(** X9.  Over a spec table without deleted rows, a startup that returns
    without error leaves the table as it was and has registered every row,
    whatever the number of pages: the registry has an entry for the ID of
    each row, and the entry is a stream object created by this startup.
    Registry entries of IDs the table does not hold are as they were. *)
Theorem initialize_registers_every_row (w w' : World) :
  Forall (fun r => Status r <> Some EventStreamStatusDeleted) (esTable w) ->
  initialize w = (Ok tt, w') ->
  esTable w' = esTable w
  /\ (forall r, r ∈ esTable w ->
        exists es, streams w' !! GetID r = Some es
          /\ esObjs w !! es = None /\ is_Some (esObjs w' !! es))
  /\ (forall id, id ∉ tableIDs w -> streams w' !! id = streams w !! id).
Proof.
  unfold initialize. intros Hlive H.
  apply bind_Ok_inv in H as (n & w1 & [= <- <-] & H).
  apply initializeFrom_registers in H as (Htbl & _ & Hother & Hin); [| done].
  rewrite drop_0 in Hother, Hin.
  split; [done |]. split; [| done].
  intros r Hr. destruct (Hin (GetID r)) as (es & Hes & Hge & Hlt).
  { apply list_elem_of_fmap. eauto. }
  exists es. split; [done |].
  split; [by apply lookup_ge_None | by apply lookup_lt_is_Some].
Qed.

(** *** The registry as a map *)

(** X11.  [addStream] files a stream under the ID of its spec: after it,
    [getStream] of that ID returns the stream and [getStream] of another ID
    returns what it returned before.  [removeStream] of the ID then makes
    [getStream] return nil for it, leaves the other entries alone and, when
    the ID was not registered before the [addStream], gives back the
    registry as it was. *)
Theorem registry_round_trip (w : World) es w1 :
  addStream es w = (Ok tt, w1) ->
  exists e s,
    esObjs w !! es = Some e /\ specObjs w !! spec e = Some s
    /\ getStream (GetID s) w1 = (Ok (Some es), w1)
    /\ (forall id, id <> GetID s -> getStream id w1 = (Ok (streams w !! id), w1))
    /\ exists w2,
         removeStream (GetID s) w1 = (Ok tt, w2)
         /\ getStream (GetID s) w2 = (Ok None, w2)
         /\ (forall id, id <> GetID s -> getStream id w2 = (Ok (streams w !! id), w2))
         /\ (streams w !! GetID s = None -> streams w2 = streams w).
Proof.
  intros H. apply addStream_Ok in H as (e & s & name & He & Hs & _ & ->).
  exists e, s. split; [done |]. split; [done |].
  unfold getStream, removeStream, gets, modify. cbn.
  split; [by rewrite lookup_insert_eq |].
  split; [intros id Hne; by rewrite lookup_insert_ne |].
  eexists. split; [done |]. cbn.
  split; [by rewrite lookup_delete_eq |].
  split.
  - intros id Hne. by rewrite lookup_delete_ne, lookup_insert_ne.
  - intros Hnone. by apply delete_insert_id.
Qed.

(** *** Reading does not write *)

Lemma enrichAll_keeps {A} (f : World -> A) ps :
  (forall w t, f (withTrace t w) = f w) -> always (keeps f) (enrichAll ps).
Proof.
  intros Hf. induction ps as [| p ps IH]; cbn; [frame |].
  apply always_bind; [typeclasses eauto | by apply enrichGetStream_keeps |].
  intros e. frame.
Qed.
(** * Solvro error handling: the error model, its normaliser and the
      cause-chain analyser

    A shallow embedding of [lib/base.ts] and [lib/reporting.ts].

    - [Module Str]: the string operations of the JavaScript standard library
      that the code calls ([split], [trim], [startsWith], [replace]).
    - [Module Reporting]: [analyzeErrorStack] and [serializeErrorReport] over
      the static type [IBaseError] that they declare for their input.
    - [Module Js]: untyped JavaScript values living in a store of objects,
      with [typeof], [in], property reads and writes, [delete], [String] and
      [JSON.stringify].
    - [Module Base]: [shallowIsIBaseError], [isIBaseError] and [toIBaseError],
      which take [unknown] and therefore work on [Js] values.
    - [Module Logging]: [prepareReportForLogging].

    Numbers are modelled by [Z]: the numbers the code inspects are HTTP
    status codes, and the only arithmetic is the comparison [status < 500].
    A [Z] stands for the number equal to it: the numbers that are no
    integers, [NaN] and the infinities are left out, and an integer that is
    no number (such as 2^53 + 1) stands for no JavaScript value.
    Strings are Rocq strings holding the UTF-8 encoding of the JavaScript
    string. *)

From Stdlib Require Import String Ascii ZArith List Bool Lia DecimalString.
From stdpp Require Import base option list gmap strings fin_maps.
Import ListNotations.
(** * ospd-ssh-keyscan: the scan wrapper [OSPDsshkeyscan]

    A shallow embedding of [src/ospd_ssh_keyscan/wrapper.py] and the
    properties of its two methods, [check] and [exec_scan].

    The wrapper hands the output of the external tool on as
    [subprocess.check_output] returns it, without decoding it, and nothing
    in the source says which Python runs it.  The embedding therefore takes
    the interpreter as a parameter [py]:
    - on Python 2 the output is a [str]: [line[0]] is a one-character
      string, [%s] prints a field as it is, and [join] joins the lines;
    - on Python 3 the output is a [bytes] object: [line[0]] is an integer,
      never equal to ['#'], [%s] prints a field as its [repr], [b'...'], and
      ['\n'.join] raises [TypeError] on a list that holds a line.
    [splitlines] and [split()] act alike on both: lines end at LF, CR and
    CR LF, fields are the runs between the six ASCII white-space characters.

    What the daemon framework owns is kept abstract: the result sink is the
    ordered list of the reporting calls made on it, and the options of a scan
    are a dictionary handed out by [get_scan_options]. *)

From Stdlib Require Import ZArith List String Ascii Bool Lia DecimalString.
From stdpp Require Import base option gmap strings.
Import ListNotations.

Local Open Scope Z_scope.
Local Open Scope string_scope.
Local Open Scope list_scope.

(** ** Python values, exceptions and the reporting monad *)

(** The values an option of a scan can hold. *)
Inductive pyval : Type :=
  | PyNone
  | PyBool (b : bool)
  | PyInt (z : Z)
  | PyStr (s : string).

(** Truth value of a Python object, as [if v:] tests it. *)
Definition truthy (v : pyval) : bool :=
  match v with
  | PyNone => false
  | PyBool b => b
  | PyInt z => negb (Z.eqb z 0)
  | PyStr s => negb (String.eqb s "")
  end.

(** The exceptions that can occur in the wrapper.  [CalledProcessError]
    carries the exit status and the output of the process. *)
Inductive exn : Type :=
  | OSError
  | CalledProcessError (returncode : Z) (output : option string)
  | TypeError
  | ValueError
  | IndexError.

(** The interpreter that runs the wrapper. *)
Inductive python : Type := Py2 | Py3.

(** A text handed to the sink: a [str], or a [bytes] object, which is what a
    field of the output is on Python 3. *)
Inductive pytext : Type :=
  | Str (s : string)
  | Bytes (s : string).

Definition content (t : pytext) : string :=
  match t with Str s | Bytes s => s end.

(** The calls a scan makes on the result sink of the framework.  The host of
    a host detail is a field of the output; every other argument is a
    [str]. *)
Inductive sink_call : Type :=
  | add_scan_host_detail (scan_id : string) (host : pytext) (name value : string)
  | add_scan_log (scan_id host name value : string)
  | add_scan_error (scan_id host value : string).

(** How a piece of Python code ends: with a value or with an exception. *)
Inductive outcome (A : Type) : Type :=
  | Return (a : A)
  | Raise (e : exn).
Arguments Return {A} a.
Arguments Raise {A} e.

· · ·

(WORK ORDER):
If the string "therefore" appears in a line of the data above, that line counts. State how many such lines there are and nothing more.

(ANSWER BOX):
2